Caro Direttore,
sono tante le notizie e i commenti che si sono succeduti in questo tempo di coronavirus. Informazioni più o meno esatte fornite dai notiziari, frequenti pronunciamenti di scienziati veri e presunti, iniziative di origine politica ed economica, sofferenza e speranza alternanti conforme allʼandamento della pandemia, morti e guariti, funerali mai celebrati, preghiere esaudite e non. Abbiamo pianto e pregato per i nostri amici, laici e sacerdoti . Non è ancora finita.



Ad oggi siamo a circa 30 milioni di contagi e oltre 900mila decessi nel mondo e il morbo ha toccato ormai tutti i continenti. Se centinaia di migliaia si possono contare negli Usa, in India e in Brasile, altre decine di migliaia si contano in Europa e in altri paesi. Fatte le debite proporzioni per numero di abitanti, non si sa quale sia la percentuale da preferire.



Le statistiche ci possono aiutare per fare unʼanalisi del contagio e del numero dei morti, ma possono anche dirci che le guarigioni vanno moltiplicandosi. Purtroppo in alcuni paesi, come il nostro, sembra che ci sia un rigurgito, favorito dai rientri dalle ferie e dalla superficialità di alcuni nostri concittadini, facendo lievitare nuovamente il numero di degenti in terapia intensiva. In altri addirittura si torna al lockdown totale.

Intorno al balletto delle cifre ne gira un altro, sollecitato dai problemi economici e sociali, che la pandemia ha scatenato. Se nei primi giorni abbiamo assistito a numerosi esempi di dedizione di medici e altri operatori della salute fino allʼeroismo, dopo la fine del lockdown assistiamo piuttosto a una corsa allʼaccaparramento di soldi da investire e alla scoperta del vaccino per soli (speriamo di no) fini di lucro. Ce lʼavevano detto: “Dopo il virus si può essere migliori o peggiori. Se non si cambia ora, non si cambia dopo”.



Purtroppo né i soldi, né il vaccino sono oggi disponibili. E allora si scatena una campagna pubblicitaria piena di promesse sul vuoto, complici le prossime elezioni amministrative in Italia e in altri paesi e quelle presidenziali negli Stati Uniti. Questʼultima nazione è stata poi attraversata non solo dalla crisi economica, ma dalla questione razziale, mai risolta nonostante la lotta di Martin Luther King, a seguito dei fatti di Minneapolis.
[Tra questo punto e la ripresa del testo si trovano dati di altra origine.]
Lemma removeApplicationInstance_spec id w :
  InstancesInv w → wp (removeApplicationInstance id) (remove_instance_post id w) w.
Proof.
  intros [Hk Hc]. unfold removeApplicationInstance.
  destruct (forget_instance_forgets id w) as (w1 & Hw1 & Hdb1 & Hu).
  pose proof (forget_instance_configs id w) as Hcfg1. rewrite Hw1 in Hcfg1. simpl in Hcfg1.
  destruct (KindInv_forget instance_kind id w w1 Hk Hdb1 Hu) as [Hk1 Hf1].
  assert (Hi1 : InstancesInv w1).
  { split; [done|]. eapply ConfigInv_same; [exact Hc|by rewrite Hdb1|].
    rewrite Hcfg1. apply delete_subseteq. }
  assert (Hst1 : ∀ y, is_instance w1 y ↔ is_instance w y)
    by (intros y; apply stored_tables; by rewrite Hdb1).
  eapply wp_run; [exact Hw1|]. apply wp_DeleteItem.
  { intros e w2 Hq Hh. destruct (quiet_ro _ _ Hq) as [Ht Hh'].
    assert (Hst2 : ∀ y, is_instance w2 y ↔ is_instance w y)
      by (intros y; rewrite <- Hst1; by apply stored_tables).
    split; [by apply (quiet_InstancesInv w1)|]. rewrite <- Hdb1. split; [auto|].
    split; [intros; by rewrite Ht|]. split; [intros Hd; by destruct (Hh Hd) as (? & [=] & _)|].
    split; intros y; by rewrite Hst2. }
  intros w2 Hq2 Hh2 _ Ht2. destruct (instance_row_deleted id w1 w2 Hi1 Hf1 Hq2 Ht2) as [Hi2 Hst2].
  assert (Hothers2 : ∀ t, t ≠ SLATE_instances → table w2 t = table w t).
  { intros t Hne. rewrite (table_set_other _ _ _ _ _ Ht2 Hne). by rewrite Hdb1. }
  apply wp_DeleteItem.
  { intros e w3 Hq Hh. destruct (quiet_ro _ _ Hq) as [Ht Hh'].
    assert (Hst3 : ∀ y, is_instance w3 y ↔ is_instance w2 y)
      by (intros y; by apply stored_tables).
    split; [by apply (quiet_InstancesInv w2)|]. rewrite <- Hdb1. split; [auto|].
    split; [intros t Hne; rewrite Ht, Hothers2 by done; by rewrite Hdb1|].
    split; [intros Hd; by destruct (Hh (Hh2 Hd)) as (? & [=] & _)|].
    split; intros y; rewrite Hst3, Hst2, Hst1; tauto. }
  intros w3 Hq3 Hh3 _ Ht3. pose proof (table_set_same _ _ _ _ Ht3) as Htk3.
  change (id, id +:+ ":config") with (config_key id) in Htk3.
  destruct (config_row_write id w2 w3) as [Hi3 Hst3]; [done|done| | | |].
  { rewrite (quiet_instances _ _ Hq2 : instances w2 = instances w1), Hcfg1. apply lookup_delete_eq. }
  { intros k Hne. by rewrite Htk3, lookup_delete_ne. }
  { intros it. by rewrite Htk3, lookup_delete_eq. }
  apply wp_ret. split; [done|]. split; [rewrite <- Hdb1; auto|]. split; [|split].
  - intros t Hne. rewrite (table_set_other _ _ _ _ _ Ht3 Hne). auto.
  - intros y. by rewrite Hst3, Hst2, Hst1.
  - intros c (it & Hit & _). rewrite Htk3, lookup_delete_eq in Hit. done.
Qed.
(** ** Listings *)

Lemma cache_instance_expiration i w :
  instanceCacheExpirationTime (instances (cache_instance i w).2) =
  instanceCacheExpirationTime (instances w).
Proof.
  revert w. change (frame (λ w, instanceCacheExpirationTime (instances w)) (cache_instance i)).
  unfold cache_instance. solve_frame.
Qed.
E, a 19 anni dallʼattentato alle Torri Gemelle, è chiamata a rispondere a nuove e ardue sfide.

Per uno sguardo un poʼ più sereno sul nostro paese e sul mondo dobbiamo ricordare la figura di Papa Francesco, che in piena emergenza sanitaria ha offerto, non solo ai credenti ma al mondo intero, una testimonianza carica di speranza, per non soccombere di fronte agli eventi.

Se durante il lockdown la sua parola della Messa mattutina in Santa Marta e la preghiera solitaria in Piazza San Pietro il 27 marzo e a San Marcello sono stati a noi tutti di sostegno, in Italia il presidente Mattarella e altre figure si sono poste come punti di riferimento per una reale ripresa.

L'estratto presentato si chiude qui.